## [EXERCISE AIM]
For the entries below, print exactly the lines between the line holding "apply (Hmin (k', r'))." and the line holding "bind m k w = (Ok", inclusive, and nothing else.

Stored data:
━━━━━━━━━━━━━━━━

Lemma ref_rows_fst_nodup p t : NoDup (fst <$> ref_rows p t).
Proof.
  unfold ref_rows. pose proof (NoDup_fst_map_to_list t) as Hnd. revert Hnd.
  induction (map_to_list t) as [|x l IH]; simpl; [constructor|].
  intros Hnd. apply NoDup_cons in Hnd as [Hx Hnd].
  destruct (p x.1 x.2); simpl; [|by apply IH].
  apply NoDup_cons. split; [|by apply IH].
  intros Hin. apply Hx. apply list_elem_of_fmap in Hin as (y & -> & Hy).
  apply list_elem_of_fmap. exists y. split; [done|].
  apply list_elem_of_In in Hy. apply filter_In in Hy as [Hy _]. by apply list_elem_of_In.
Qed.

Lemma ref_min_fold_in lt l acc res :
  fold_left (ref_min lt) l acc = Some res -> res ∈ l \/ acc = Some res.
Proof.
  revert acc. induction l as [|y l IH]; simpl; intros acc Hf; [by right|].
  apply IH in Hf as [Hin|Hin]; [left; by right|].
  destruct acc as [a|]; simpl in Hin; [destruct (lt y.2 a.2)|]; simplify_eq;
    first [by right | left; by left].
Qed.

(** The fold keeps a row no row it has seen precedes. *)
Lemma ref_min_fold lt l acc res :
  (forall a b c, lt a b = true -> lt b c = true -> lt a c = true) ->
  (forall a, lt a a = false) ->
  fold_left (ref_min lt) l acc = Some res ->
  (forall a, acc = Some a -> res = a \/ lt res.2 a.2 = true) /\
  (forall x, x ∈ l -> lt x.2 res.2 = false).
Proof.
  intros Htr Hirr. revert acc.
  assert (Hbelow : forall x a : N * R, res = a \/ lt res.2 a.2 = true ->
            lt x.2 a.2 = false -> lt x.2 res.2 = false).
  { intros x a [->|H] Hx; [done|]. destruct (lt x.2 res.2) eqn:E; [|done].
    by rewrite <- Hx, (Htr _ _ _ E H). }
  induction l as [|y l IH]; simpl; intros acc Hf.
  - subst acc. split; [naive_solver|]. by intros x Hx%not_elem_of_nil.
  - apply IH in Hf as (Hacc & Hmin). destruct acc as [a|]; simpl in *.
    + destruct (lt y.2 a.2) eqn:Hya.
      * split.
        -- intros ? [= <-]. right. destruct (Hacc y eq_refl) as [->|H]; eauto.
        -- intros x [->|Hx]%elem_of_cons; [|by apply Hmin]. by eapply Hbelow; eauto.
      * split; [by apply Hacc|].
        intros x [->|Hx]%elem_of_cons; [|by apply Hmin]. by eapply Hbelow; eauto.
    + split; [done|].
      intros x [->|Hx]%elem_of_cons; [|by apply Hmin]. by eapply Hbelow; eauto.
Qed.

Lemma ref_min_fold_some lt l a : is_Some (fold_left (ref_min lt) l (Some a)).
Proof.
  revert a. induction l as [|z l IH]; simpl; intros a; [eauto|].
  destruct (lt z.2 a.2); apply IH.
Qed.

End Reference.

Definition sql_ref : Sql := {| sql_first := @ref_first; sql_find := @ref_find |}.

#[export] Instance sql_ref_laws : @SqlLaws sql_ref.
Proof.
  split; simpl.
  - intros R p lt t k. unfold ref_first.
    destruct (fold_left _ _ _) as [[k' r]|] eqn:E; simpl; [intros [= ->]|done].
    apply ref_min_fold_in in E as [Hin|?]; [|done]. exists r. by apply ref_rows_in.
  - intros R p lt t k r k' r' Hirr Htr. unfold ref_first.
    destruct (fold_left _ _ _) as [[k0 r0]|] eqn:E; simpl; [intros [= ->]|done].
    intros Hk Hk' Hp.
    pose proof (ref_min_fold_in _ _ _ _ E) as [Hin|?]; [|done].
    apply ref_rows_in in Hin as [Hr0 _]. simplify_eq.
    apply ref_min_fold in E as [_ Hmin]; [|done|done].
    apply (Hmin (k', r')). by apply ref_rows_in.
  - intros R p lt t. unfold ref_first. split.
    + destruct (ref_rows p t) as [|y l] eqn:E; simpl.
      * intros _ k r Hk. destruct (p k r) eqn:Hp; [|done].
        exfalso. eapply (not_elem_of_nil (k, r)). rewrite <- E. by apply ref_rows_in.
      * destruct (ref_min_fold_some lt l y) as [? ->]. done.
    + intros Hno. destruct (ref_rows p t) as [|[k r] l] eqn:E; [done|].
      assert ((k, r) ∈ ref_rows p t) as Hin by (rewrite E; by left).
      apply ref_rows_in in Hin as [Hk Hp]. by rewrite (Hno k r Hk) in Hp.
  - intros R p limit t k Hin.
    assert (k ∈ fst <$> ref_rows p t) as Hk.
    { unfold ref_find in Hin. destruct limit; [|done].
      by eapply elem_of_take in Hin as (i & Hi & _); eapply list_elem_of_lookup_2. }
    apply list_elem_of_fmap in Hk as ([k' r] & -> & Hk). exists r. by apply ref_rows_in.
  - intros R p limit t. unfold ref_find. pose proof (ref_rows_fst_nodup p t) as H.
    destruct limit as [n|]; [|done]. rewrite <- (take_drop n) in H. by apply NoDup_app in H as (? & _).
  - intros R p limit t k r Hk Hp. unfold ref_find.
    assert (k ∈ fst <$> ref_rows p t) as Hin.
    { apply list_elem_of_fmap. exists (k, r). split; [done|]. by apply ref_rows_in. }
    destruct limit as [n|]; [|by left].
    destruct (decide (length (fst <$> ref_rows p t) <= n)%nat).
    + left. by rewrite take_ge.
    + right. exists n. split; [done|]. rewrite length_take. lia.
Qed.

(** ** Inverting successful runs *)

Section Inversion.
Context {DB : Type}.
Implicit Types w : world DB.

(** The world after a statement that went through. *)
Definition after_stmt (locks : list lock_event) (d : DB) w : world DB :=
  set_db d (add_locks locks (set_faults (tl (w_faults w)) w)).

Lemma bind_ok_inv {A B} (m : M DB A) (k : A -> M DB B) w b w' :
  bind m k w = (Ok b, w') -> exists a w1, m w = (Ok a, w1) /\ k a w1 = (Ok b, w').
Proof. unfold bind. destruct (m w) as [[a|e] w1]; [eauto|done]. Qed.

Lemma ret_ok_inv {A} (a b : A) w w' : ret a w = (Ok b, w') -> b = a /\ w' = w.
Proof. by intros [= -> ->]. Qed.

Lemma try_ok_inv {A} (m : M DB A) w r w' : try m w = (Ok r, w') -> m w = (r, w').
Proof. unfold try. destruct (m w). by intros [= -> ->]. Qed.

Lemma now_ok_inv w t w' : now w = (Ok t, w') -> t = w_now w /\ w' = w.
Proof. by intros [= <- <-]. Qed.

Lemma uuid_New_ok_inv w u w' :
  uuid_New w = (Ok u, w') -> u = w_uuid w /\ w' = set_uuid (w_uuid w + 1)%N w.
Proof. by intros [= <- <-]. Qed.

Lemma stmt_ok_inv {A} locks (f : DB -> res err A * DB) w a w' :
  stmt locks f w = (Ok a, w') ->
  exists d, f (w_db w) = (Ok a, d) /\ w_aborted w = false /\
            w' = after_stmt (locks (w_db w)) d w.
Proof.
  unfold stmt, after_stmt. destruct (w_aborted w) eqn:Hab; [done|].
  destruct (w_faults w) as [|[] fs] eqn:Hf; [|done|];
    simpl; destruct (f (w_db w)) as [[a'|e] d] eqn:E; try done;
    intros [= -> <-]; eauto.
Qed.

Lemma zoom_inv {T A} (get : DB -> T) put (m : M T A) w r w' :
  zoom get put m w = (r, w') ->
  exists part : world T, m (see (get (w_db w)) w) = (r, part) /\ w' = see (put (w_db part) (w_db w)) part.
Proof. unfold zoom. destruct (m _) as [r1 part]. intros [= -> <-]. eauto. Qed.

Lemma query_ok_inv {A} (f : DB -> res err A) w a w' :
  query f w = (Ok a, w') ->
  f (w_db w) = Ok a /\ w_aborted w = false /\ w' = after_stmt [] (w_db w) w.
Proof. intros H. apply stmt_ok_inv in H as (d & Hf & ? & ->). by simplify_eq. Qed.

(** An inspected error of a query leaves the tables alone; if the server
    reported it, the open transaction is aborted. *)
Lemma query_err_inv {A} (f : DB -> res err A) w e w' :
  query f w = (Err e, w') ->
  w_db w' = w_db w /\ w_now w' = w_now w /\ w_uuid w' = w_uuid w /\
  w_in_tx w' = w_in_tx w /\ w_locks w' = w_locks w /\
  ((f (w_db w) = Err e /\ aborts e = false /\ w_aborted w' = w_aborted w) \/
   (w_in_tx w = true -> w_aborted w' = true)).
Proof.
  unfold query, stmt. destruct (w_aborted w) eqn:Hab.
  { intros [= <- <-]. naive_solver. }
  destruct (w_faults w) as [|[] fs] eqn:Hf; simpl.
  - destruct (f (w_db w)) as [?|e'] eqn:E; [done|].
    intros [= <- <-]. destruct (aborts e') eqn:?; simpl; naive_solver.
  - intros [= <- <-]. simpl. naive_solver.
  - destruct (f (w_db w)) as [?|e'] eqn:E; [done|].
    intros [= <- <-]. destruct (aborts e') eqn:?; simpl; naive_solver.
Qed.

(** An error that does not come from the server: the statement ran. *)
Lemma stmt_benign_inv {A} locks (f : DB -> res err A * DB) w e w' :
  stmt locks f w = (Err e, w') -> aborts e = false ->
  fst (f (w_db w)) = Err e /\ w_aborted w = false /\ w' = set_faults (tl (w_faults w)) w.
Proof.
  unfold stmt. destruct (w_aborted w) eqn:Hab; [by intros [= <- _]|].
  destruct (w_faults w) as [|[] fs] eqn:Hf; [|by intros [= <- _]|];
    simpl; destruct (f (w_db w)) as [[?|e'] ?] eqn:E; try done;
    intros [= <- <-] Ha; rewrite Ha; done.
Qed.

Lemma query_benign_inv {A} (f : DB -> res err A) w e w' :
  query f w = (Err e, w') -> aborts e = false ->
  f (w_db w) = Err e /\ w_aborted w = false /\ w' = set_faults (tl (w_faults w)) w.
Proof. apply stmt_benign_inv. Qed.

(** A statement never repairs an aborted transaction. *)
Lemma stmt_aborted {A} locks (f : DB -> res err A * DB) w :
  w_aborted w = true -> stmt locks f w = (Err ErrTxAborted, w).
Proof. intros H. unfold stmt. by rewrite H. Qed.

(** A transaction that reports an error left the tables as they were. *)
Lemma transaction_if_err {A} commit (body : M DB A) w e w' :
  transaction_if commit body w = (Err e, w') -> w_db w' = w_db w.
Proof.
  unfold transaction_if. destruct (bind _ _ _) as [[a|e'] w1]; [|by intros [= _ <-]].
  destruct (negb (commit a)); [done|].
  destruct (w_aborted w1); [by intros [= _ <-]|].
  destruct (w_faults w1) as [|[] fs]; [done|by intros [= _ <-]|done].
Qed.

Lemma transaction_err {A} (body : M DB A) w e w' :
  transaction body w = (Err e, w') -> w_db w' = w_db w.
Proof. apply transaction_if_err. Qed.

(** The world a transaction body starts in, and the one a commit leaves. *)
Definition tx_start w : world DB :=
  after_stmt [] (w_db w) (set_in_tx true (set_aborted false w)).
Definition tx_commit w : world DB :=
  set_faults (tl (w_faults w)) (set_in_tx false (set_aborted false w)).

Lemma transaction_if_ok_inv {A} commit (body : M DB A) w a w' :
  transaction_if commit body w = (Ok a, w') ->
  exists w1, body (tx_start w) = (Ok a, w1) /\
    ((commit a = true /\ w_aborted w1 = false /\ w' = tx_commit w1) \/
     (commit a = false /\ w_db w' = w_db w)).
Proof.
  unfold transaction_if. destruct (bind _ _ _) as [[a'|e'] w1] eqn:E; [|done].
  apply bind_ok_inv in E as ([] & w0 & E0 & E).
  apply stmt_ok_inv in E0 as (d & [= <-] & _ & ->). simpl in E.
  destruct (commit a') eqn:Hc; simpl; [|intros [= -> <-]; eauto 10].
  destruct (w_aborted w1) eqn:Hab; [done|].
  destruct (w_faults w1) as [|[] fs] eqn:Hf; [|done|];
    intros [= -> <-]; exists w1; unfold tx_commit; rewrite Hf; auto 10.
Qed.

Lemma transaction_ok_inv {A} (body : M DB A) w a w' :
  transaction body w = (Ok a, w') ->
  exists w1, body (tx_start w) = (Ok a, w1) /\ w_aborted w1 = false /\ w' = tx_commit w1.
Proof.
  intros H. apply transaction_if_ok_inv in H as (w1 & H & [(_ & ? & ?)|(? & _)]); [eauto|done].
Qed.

━━━━━━━━━━━━━━━━

## [SOLUTION TO THIS PROBLEM]
    apply (Hmin (k', r')). by apply ref_rows_in.
  - intros R p lt t. unfold ref_first. split.
    + destruct (ref_rows p t) as [|y l] eqn:E; simpl.
      * intros _ k r Hk. destruct (p k r) eqn:Hp; [|done].
        exfalso. eapply (not_elem_of_nil (k, r)). rewrite <- E. by apply ref_rows_in.
      * destruct (ref_min_fold_some lt l y) as [? ->]. done.
    + intros Hno. destruct (ref_rows p t) as [|[k r] l] eqn:E; [done|].
      assert ((k, r) ∈ ref_rows p t) as Hin by (rewrite E; by left).
      apply ref_rows_in in Hin as [Hk Hp]. by rewrite (Hno k r Hk) in Hp.
  - intros R p limit t k Hin.
    assert (k ∈ fst <$> ref_rows p t) as Hk.
    { unfold ref_find in Hin. destruct limit; [|done].
      by eapply elem_of_take in Hin as (i & Hi & _); eapply list_elem_of_lookup_2. }
    apply list_elem_of_fmap in Hk as ([k' r] & -> & Hk). exists r. by apply ref_rows_in.
  - intros R p limit t. unfold ref_find. pose proof (ref_rows_fst_nodup p t) as H.
    destruct limit as [n|]; [|done]. rewrite <- (take_drop n) in H. by apply NoDup_app in H as (? & _).
  - intros R p limit t k r Hk Hp. unfold ref_find.
    assert (k ∈ fst <$> ref_rows p t) as Hin.
    { apply list_elem_of_fmap. exists (k, r). split; [done|]. by apply ref_rows_in. }
    destruct limit as [n|]; [|by left].
    destruct (decide (length (fst <$> ref_rows p t) <= n)%nat).
    + left. by rewrite take_ge.
    + right. exists n. split; [done|]. rewrite length_take. lia.
Qed.

(** ** Inverting successful runs *)

Section Inversion.
Context {DB : Type}.
Implicit Types w : world DB.

(** The world after a statement that went through. *)
Definition after_stmt (locks : list lock_event) (d : DB) w : world DB :=
  set_db d (add_locks locks (set_faults (tl (w_faults w)) w)).

Lemma bind_ok_inv {A B} (m : M DB A) (k : A -> M DB B) w b w' :
  bind m k w = (Ok b, w') -> exists a w1, m w = (Ok a, w1) /\ k a w1 = (Ok b, w').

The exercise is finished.